Barrett's Esophagus Diagnosis
Barrett’s esophagus is primarily diagnosed through a non-surgical procedure called an upper endoscopy. While you are under sedation, a gastroenterologist inserts a thin, flexible tube called and endoscope into the mouth, down the throat and into the esophagus. The endoscope is equipped with a light and small camera so the gastroenterologist can examine and take images of the esophagus lining to see if there are any changes to the cells.
If any abnormal cells or tissues are suspected, the gastroenterologist will take samples, or a biopsy, during the procedure for evaluation by a pathologist to see if the changes indicate Barrett’s esophagus.

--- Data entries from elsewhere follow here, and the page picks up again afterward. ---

(** Every emitted pair comes from a match on some line and carries the
    context in force there. *)
Lemma extract_origin (content : string) (e : string * string) :
  e ∈ extract_path_expressions content ->
  exists i line g,
    split_lines content !! i = Some line
    /\ In g (finditer_quoted 0 line)
    /\ e = (tidy g, context_at (split_lines content) i)
    /\ accepts (tidy g) = true.
Proof.
  intros He. unfold extract_path_expressions in He.
  pose proof (extract_lines_spec (split_lines content) [] []) as E.
  change (default "source" (last (omap line_marker []))) with "source" in E.
  rewrite E in He. clear E. simpl in He.
  apply list_elem_of_In, in_concat in He as [l [Hl He]].
  apply list_elem_of_In, elem_of_lookup_imap in Hl as [i [line [-> Hi]]].
  unfold emitted in He. apply in_map_iff in He as [raw [<- Hraw]].
  apply filter_In in Hraw as [Hraw Hacc].
  apply in_map_iff in Hraw as [g [<- Hg]]. now exists i, line, g.
Qed.

(** A line is a piece of the text it was split from. *)
Lemma split_lines_pieces (s : string) :
  match split_lines s with
  | [] => False
  | first :: others =>
      (exists b, s = first +:+ b)
      /\ Forall (fun l => exists a b, s = a +:+ l +:+ b) others
  end.
Proof.
  induction s as [|c s IH]; simpl.
  - split; [now exists "" | constructor].
  - destruct (split_lines s) as [|first others]; [contradiction|].
    destruct IH as [[b Hb] Hothers].
    assert (Forall (fun l => exists a b, String c s = a +:+ l +:+ b) others) as H'.
    { eapply Forall_impl; [exact Hothers|]. intros l [a [b' ->]].
      now exists (String c a), b'. }
    destruct (Ascii.eqb c "010").
    + split; [now exists (String c s)|]. constructor; [|exact H'].
      exists (String c ""), b. simpl. now rewrite <- Hb.
    + split; [|exact H']. exists b. simpl. now rewrite <- Hb.
Qed.

Lemma split_lines_contains (sub s line : string) :
  contains sub s = false -> line ∈ split_lines s -> contains sub line = false.
Proof.
  intros Hs Hline. pose proof (split_lines_pieces s) as H.
  destruct (split_lines s) as [|first others]; [contradiction|].
  destruct H as [[b Hb] Hothers].
  apply elem_of_cons in Hline as [-> | Hline].
  - rewrite Hb in Hs. eapply contains_app_l. exact Hs.
  - rewrite Forall_forall in Hothers. destruct (Hothers _ Hline) as [a [b' ->]].
    eapply contains_app_l, contains_app_r. exact Hs.
Qed.

Lemma finditer_quoted_none (line : string) (skip : nat) :
  contains "${" line = false -> finditer_quoted skip line = [].
Proof.
  revert skip. induction line as [|c line IH]; intros skip Hline; [reflexivity|].
  pose proof (contains_tail _ _ _ Hline) as Htail. rewrite finditer_quoted_cons.
  destruct skip as [|k]; [|now apply IH].
  assert (quoted_at (String c line) = None) as ->; [|now apply IH].
  unfold quoted_at.
  destruct (Ascii.eqb c dquote && startswith line "${") eqn:E; [|reflexivity].
  apply andb_true_iff in E as [_ E].
  destruct line as [|d line]; [discriminate E|].
  rewrite contains_cons, E in Htail. discriminate.
Qed.

End ExtractMore.

(** X3.  Every emitted expression begins with a placeholder and contains a
    separator or ends with a closing brace, and its context is one of
    [include_dir], [lib] and [source]: a path that is written out in full,
    or that begins with literal text, is never extracted. *)
Theorem extract_path_expressions_shape (content : string) :
  Forall (fun e =>
            Str.startswith (fst e) "${" = true
            /\ (Str.contains "/" (fst e) = true \/ Str.endswith (fst e) "}" = true)
            /\ (snd e = "include_dir" \/ snd e = "lib" \/ snd e = "source"))
    (extract_path_expressions content).
Proof.
  apply Forall_forall. intros e He.
  apply ExtractMore.extract_origin in He as [i [line [g [_ [Hg [-> Hacc]]]]]].
  simpl. split; [|split].
  - apply ExtractMore.tidy_opening.
    pose proof (ExtractMore.finditer_quoted_opening line 0) as H.
    rewrite List.Forall_forall in H. now apply H.
  - unfold accepts in Hacc.
    destruct (Str.contains "${" (tidy g)); [|discriminate].
    destruct (Str.contains "/" (tidy g)); [now left|].
    destruct (Str.endswith (tidy g) "}"); [now right | discriminate].
  - apply ExtractMore.context_at_values.
Qed.

(** X4.  A text without the opening of a placeholder yields no expression:
    a build description that lists literal paths only is not validated at
    all. *)
Theorem extract_path_expressions_none (content : string) :
  Str.contains "${" content = false -> extract_path_expressions content = [].
Proof.
  intros Hc. destruct (extract_path_expressions content) as [|e es] eqn:E;
    [reflexivity|]. exfalso.
  assert (e ∈ extract_path_expressions content) as He by (rewrite E; left).
  apply ExtractMore.extract_origin in He as [i [line [g [Hi [Hg _]]]]].
  rewrite ExtractMore.finditer_quoted_none in Hg; [exact Hg|].
  eapply ExtractMore.split_lines_contains; [exact Hc|].
  eapply list_elem_of_lookup_2. exact Hi.
Qed.

Lemma extract_path_expressions_none_witness :
  extract_path_expressions
    ("include_dirs = [ " +:+ quoted "/sdk/platform/inc" +:+ " ]") = [].
Proof. apply extract_path_expressions_none. reflexivity. Defined.

(** * Further properties of the validator and of the driver *)

(** X5.  Validation succeeds exactly when the path exists and is neither a
    directory where a file is expected nor a file where a directory is
    expected; the message is empty exactly when validation succeeds; and a
    path that exists and is neither a file nor a directory validates in
    every context. *)
Theorem validate_path_success `{Host} (resolved context : string)
    (base_path : path) :
  (fst (validate_path resolved context base_path) = true <->
   path_exists (located resolved base_path) = true
   /\ (is_file_path resolved context = true ->
       is_dir (located resolved base_path) = false)
   /\ (is_file_path resolved context = false ->
       is_file (located resolved base_path) = false))
  /\ (fst (validate_path resolved context base_path) = true <->
      snd (validate_path resolved context base_path) = "")
  /\ (path_exists (located resolved base_path) = true ->
      is_dir (located resolved base_path) = false ->
      is_file (located resolved base_path) = false ->
      validate_path resolved context base_path = (true, "")).
Proof.
  unfold validate_path.
  destruct (path_exists (located resolved base_path)),
           (is_file_path resolved context),
           (is_dir (located resolved base_path)),
           (is_file (located resolved base_path)); simpl;
    intuition congruence.
Qed.

Lemma validate_path_success_witness :
  fst (@validate_path (sample_host ["/r"] ["/r/lib/libx.a"] []) "lib/libx.a" "lib" "/r")
  = true.
Proof.
  apply (proj1 (validate_path_success (H := sample_host ["/r"] ["/r/lib/libx.a"] [])
                  "lib/libx.a" "lib" "/r")).
  split; [reflexivity | split; [intros _; reflexivity | discriminate]].
Defined.

Lemma size_add_seen (e : string * string) (s : gset (string * string)) :
  e ∉ s -> size ({[ e ]} ∪ s) = S (size s).
Proof.
  intros He. rewrite size_union by set_solver. now rewrite size_singleton.
Qed.

Lemma accounted_grow (t : tally) (e : string * string) :
  accounted t -> e ∉ seen t ->
  Forall (fun m => fst m ∈ ({[ e ]} ∪ seen t : gset _)) (missing t)
  /\ e ∉ map fst (missing t).
Proof.
  intros [_ [_ [Hin _]]] He. split.
  - eapply Forall_impl; [exact Hin|]. intros m Hm. set_solver.
  - intros Hmem. apply list_elem_of_fmap in Hmem as [m [-> Hm]].
    rewrite Forall_forall in Hin. apply He. now apply Hin.
Qed.

Lemma accounted_report (t : tally) (e : string * string) (msg : string)
    (c u k : nat) cs :
  accounted t -> e ∉ seen t ->
  length (missing t) + 1 <= c ->
  u + k + (length (missing t) + 1) <= S (size (seen t)) ->
  accounted (Tally (missing t ++ [(e, msg)]) c u k ({[ e ]} ∪ seen t) cs).
Proof.
  intros Hacc He Hc Hu. destruct (accounted_grow t e Hacc He) as [Hin Hfresh].
  destruct Hacc as [_ [_ [_ Hnd]]].
  unfold accounted. simpl. rewrite length_app, size_add_seen by assumption.
  simpl. repeat split; try lia.
  - apply Forall_app. split; [exact Hin|]. constructor; [|constructor].
    simpl. set_solver.
  - rewrite map_app. simpl. apply NoDup_app. repeat split; [assumption | |].
    + intros x Hx Hx'. apply list_elem_of_singleton in Hx' as ->. now apply Hfresh.
    + apply NoDup_singleton.
Qed.

Lemma accounted_quiet (t : tally) (e : string * string) (c u k : nat) cs :
  accounted t -> e ∉ seen t ->
  length (missing t) <= c ->
  u + k + length (missing t) <= S (size (seen t)) ->
  accounted (Tally (missing t) c u k ({[ e ]} ∪ seen t) cs).
Proof.
  intros Hacc He Hc Hu. destruct (accounted_grow t e Hacc He) as [Hin Hfresh].
  destruct Hacc as [_ [_ [_ Hnd]]].
  unfold accounted. simpl. rewrite size_add_seen by assumption.
  repeat split; assumption.
Qed.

Barrett’s Esophagus Treatment at Cooper
The treatment for Barrett’s esophagus will depend on its type – or grade – based on the results of diagnostic tests. The grades for the condition include:
- Intestinal metaplasia without dysplasia (low risk of progression)
- Intestinal metaplasia with low-grade dysplasia (intermediate risk of progression)
- Intestinal metaplasia with high-grade dysplasia (high risk of progression)
For patients who have dysplasia, the treatment options include radiofrequency ablation, cryotherapy, endoscopic mucosal resection, endoscopic submucosal dissection or surgery.
Radiofrequency ablation (RFA) – an outpatient procedure that generates heat from radio waves to treat abnormal tissue in the lining of the esophagus. This procedure is typically performed three or four times over the course of a year to eliminate Barrett’s esophagus.
Cryotherapy – an outpatient procedure that uses extreme cold to freeze and destroy abnormal cells in the esophagus. The procedure is typically performed several times with a month or two between procedures to treat Barrett’s esophagus.
Endoscopic mucosal resection (EMR) – involves an advanced intervention gastroenterologist using an endoscope to suction, band and remove any precancerous cells and tissues from the lining of the esophagus.
Endoscopic submucosal dissection (ESD) – involves an advanced interventional gastroenterologist using a device called an endoscope to tunnel under a lesion and remove it as one piece.
Surgery – a procedure called an esophagectomy is performed using an advanced minimally invasive technique for patient with Barrett’s esophagus and larger cancers that cannot be removed through the endoscope. This procedure involves removing part or most of the esophagus.
Why Choose Cooper for Your Barrett’s Esophagus Care
Cooper’s multidisciplinary team includes gastroenterologists, pathologists, thoracic surgeons, general surgeons, nurse practitioners, nutritionists, and other health care professionals working together collaboratively to provide you or your loved one with the most advanced care possible.
The unparalleled expertise, cutting-edge technologies and advanced approaches to care at Cooper Barrett’s Esophagus Center are designed to keep our patients out of the operating room. In those cases where surgery is needed, Cooper has the expertise to perform minimally invasive procedures.